The problem: Only certain lines below are wanted: those starting at the line containing "cbn [rev_onto]. rewrite" and ending at the line containing "- now rewrite", both included, each retyped exactly.

(Stored items)
##########
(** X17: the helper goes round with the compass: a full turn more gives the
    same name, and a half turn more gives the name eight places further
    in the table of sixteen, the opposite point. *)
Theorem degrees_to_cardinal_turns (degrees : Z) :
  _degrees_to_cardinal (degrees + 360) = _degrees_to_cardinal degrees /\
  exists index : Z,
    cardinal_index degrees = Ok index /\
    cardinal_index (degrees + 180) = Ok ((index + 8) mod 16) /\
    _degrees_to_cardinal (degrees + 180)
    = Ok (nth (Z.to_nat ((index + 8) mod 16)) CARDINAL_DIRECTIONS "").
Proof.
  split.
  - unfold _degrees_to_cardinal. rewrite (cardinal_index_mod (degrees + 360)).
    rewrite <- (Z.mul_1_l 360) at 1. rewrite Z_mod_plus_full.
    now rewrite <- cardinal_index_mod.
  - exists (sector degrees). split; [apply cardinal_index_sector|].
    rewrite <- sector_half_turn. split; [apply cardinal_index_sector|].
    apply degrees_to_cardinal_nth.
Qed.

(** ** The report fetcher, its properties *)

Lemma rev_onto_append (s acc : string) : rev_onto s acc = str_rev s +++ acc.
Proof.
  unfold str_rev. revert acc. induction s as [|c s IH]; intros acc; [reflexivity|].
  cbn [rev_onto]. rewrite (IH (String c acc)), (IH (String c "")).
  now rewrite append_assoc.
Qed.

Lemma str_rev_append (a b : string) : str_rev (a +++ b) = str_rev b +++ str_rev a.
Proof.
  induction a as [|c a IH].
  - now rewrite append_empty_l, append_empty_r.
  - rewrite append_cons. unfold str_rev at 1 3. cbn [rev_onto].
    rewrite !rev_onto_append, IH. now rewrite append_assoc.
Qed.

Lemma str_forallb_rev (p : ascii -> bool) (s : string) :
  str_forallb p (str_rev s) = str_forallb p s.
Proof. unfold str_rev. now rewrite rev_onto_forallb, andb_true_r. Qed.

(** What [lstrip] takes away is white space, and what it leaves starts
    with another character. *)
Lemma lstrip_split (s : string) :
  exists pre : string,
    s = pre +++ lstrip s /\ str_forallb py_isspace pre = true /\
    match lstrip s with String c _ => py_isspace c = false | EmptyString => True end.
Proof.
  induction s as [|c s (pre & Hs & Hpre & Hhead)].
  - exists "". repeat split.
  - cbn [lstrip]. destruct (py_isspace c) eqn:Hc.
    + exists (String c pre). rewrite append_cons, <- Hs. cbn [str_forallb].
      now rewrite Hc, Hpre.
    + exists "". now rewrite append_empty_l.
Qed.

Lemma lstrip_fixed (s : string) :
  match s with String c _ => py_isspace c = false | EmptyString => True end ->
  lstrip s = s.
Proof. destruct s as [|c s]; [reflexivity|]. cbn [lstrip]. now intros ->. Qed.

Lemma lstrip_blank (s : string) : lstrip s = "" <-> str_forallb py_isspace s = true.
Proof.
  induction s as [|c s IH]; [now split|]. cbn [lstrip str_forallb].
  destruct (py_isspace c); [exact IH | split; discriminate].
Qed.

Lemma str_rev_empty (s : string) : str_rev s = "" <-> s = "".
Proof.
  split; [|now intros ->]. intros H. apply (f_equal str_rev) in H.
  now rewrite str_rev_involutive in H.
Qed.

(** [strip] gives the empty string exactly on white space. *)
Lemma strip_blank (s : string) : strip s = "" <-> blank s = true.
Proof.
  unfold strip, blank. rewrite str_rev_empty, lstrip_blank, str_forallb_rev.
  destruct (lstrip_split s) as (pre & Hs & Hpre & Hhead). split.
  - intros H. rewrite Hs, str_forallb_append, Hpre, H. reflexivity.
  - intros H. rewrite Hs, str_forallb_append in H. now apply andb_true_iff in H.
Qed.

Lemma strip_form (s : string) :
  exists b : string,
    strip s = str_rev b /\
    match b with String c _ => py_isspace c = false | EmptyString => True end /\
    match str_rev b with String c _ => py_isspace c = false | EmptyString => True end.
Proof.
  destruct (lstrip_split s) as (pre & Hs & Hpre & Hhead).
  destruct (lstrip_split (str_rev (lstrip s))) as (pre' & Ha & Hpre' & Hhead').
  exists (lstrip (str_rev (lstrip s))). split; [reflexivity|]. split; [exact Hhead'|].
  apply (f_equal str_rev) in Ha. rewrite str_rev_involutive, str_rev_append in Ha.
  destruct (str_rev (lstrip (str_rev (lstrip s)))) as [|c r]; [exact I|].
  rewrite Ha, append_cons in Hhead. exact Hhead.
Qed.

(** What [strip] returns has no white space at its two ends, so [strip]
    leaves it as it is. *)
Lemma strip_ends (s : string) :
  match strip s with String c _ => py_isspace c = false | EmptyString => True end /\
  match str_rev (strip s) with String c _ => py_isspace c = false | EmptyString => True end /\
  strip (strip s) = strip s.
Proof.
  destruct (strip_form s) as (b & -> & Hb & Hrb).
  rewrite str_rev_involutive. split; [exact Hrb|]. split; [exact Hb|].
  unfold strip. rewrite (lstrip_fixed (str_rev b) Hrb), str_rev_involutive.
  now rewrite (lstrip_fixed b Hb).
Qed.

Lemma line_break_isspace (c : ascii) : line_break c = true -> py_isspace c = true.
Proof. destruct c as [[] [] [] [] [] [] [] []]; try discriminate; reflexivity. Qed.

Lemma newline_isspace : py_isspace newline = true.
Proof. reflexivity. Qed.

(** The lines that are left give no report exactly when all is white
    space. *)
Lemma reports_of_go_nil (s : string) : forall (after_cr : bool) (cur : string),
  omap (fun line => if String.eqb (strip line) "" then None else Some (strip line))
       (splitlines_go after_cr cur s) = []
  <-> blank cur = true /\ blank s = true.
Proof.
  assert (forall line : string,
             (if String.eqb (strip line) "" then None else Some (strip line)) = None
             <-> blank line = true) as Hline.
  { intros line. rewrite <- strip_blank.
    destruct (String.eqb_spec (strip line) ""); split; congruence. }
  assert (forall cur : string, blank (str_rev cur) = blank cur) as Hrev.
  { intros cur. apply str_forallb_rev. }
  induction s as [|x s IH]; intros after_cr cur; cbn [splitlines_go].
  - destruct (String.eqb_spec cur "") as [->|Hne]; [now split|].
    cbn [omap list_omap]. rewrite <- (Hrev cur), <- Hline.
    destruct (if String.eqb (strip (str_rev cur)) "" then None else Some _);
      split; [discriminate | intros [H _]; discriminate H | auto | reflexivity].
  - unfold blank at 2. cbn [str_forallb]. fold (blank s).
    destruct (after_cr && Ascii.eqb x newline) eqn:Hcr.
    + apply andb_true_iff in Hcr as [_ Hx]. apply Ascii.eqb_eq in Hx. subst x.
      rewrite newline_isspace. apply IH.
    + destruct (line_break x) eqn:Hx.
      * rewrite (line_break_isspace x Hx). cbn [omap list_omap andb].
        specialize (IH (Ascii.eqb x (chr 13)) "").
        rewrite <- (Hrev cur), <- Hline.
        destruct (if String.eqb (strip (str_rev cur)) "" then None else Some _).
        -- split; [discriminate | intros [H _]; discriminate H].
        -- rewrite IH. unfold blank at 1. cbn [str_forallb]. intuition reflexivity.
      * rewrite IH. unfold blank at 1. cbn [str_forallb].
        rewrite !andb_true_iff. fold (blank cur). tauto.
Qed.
##########
Answer:
  cbn [rev_onto]. rewrite (IH (String c acc)), (IH (String c "")).
  now rewrite append_assoc.
Qed.

Lemma str_rev_append (a b : string) : str_rev (a +++ b) = str_rev b +++ str_rev a.
Proof.
  induction a as [|c a IH].
  - now rewrite append_empty_l, append_empty_r.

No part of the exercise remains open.